PROBLEM = Answer with a single number stating how many lines of the entries below include the string "Inductive".

SUPPLIED DATA =
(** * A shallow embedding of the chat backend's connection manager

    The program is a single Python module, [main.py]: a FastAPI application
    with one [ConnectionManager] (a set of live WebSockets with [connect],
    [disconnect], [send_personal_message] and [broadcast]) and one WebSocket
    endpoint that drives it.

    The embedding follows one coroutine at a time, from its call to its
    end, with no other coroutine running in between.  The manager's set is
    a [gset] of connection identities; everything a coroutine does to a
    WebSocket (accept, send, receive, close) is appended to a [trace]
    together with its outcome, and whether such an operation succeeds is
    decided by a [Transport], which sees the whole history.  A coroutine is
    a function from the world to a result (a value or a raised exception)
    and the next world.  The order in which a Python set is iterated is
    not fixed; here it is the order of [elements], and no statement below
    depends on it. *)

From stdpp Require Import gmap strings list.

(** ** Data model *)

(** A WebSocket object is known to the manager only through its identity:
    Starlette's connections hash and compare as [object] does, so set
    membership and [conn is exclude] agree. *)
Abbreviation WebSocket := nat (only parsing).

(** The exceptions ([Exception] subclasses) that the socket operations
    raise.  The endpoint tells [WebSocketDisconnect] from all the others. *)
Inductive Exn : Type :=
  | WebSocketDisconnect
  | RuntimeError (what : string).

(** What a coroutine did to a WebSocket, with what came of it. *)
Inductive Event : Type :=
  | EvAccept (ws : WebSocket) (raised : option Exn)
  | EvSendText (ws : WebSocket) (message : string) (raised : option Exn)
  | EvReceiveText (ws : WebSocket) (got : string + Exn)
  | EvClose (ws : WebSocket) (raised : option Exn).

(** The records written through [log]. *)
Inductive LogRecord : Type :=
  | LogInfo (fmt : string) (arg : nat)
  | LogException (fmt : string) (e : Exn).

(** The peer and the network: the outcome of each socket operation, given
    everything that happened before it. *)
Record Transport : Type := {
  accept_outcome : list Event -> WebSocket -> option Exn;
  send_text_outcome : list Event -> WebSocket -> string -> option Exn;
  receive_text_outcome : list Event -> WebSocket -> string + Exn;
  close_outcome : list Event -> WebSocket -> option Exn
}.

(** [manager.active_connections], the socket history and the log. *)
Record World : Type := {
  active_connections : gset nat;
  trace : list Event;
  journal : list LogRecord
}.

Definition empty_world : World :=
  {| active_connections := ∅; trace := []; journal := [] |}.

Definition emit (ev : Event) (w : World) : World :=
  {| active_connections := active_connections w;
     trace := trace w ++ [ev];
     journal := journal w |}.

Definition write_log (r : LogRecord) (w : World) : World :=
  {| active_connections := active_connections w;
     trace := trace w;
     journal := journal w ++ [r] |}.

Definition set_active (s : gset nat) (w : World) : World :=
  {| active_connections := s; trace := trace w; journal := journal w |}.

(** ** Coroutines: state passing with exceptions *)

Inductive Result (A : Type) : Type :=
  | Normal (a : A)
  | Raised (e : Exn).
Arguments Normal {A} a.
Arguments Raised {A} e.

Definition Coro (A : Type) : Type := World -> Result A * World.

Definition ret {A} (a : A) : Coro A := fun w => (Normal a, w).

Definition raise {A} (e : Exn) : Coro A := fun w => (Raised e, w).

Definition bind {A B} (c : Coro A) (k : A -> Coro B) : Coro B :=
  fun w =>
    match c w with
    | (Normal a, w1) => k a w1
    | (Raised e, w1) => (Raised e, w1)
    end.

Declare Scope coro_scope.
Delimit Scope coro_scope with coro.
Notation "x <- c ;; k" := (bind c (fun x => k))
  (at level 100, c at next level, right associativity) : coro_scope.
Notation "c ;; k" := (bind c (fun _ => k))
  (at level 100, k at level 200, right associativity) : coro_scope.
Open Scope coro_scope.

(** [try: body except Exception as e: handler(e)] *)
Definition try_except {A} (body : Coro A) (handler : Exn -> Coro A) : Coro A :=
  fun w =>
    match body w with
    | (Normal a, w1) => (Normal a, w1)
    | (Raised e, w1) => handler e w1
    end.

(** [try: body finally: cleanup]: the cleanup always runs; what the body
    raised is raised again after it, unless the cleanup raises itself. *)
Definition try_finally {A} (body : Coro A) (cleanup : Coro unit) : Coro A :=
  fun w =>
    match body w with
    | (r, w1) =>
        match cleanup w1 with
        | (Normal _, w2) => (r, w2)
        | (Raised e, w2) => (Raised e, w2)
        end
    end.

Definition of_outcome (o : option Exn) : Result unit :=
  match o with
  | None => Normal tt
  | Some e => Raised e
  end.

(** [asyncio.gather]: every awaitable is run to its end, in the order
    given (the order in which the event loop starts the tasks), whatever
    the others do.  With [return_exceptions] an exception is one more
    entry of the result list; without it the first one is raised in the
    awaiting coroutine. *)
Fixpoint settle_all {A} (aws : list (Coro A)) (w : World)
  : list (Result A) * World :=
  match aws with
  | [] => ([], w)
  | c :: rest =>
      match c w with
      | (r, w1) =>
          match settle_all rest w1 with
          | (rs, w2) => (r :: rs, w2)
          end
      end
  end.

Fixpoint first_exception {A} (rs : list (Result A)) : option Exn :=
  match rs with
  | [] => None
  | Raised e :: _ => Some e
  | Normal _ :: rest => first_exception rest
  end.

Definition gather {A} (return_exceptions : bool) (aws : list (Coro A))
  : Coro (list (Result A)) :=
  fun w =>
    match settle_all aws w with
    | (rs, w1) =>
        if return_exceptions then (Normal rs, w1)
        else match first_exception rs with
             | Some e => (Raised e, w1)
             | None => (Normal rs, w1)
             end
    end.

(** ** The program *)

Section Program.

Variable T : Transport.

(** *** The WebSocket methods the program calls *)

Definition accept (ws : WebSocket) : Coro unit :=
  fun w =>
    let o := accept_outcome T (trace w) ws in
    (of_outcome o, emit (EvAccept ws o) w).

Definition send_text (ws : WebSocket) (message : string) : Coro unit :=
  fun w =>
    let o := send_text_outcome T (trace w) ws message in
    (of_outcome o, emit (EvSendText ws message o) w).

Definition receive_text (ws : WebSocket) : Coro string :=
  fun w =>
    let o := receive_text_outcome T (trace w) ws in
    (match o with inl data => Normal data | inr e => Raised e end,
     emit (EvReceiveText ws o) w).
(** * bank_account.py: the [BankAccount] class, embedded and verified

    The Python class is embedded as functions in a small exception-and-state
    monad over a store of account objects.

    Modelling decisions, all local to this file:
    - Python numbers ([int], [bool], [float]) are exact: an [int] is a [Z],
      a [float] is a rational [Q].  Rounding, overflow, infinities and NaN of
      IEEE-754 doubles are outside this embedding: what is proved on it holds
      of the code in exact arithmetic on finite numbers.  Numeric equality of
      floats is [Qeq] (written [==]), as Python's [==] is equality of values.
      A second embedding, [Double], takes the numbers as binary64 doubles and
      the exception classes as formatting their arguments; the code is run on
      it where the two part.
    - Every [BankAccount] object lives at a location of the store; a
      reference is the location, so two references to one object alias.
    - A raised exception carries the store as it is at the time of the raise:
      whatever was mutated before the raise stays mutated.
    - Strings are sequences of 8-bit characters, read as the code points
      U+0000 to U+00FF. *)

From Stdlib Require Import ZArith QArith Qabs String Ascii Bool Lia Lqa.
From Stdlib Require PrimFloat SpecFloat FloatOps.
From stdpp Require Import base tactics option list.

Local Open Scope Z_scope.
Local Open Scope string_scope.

ANSWER SECTION = 4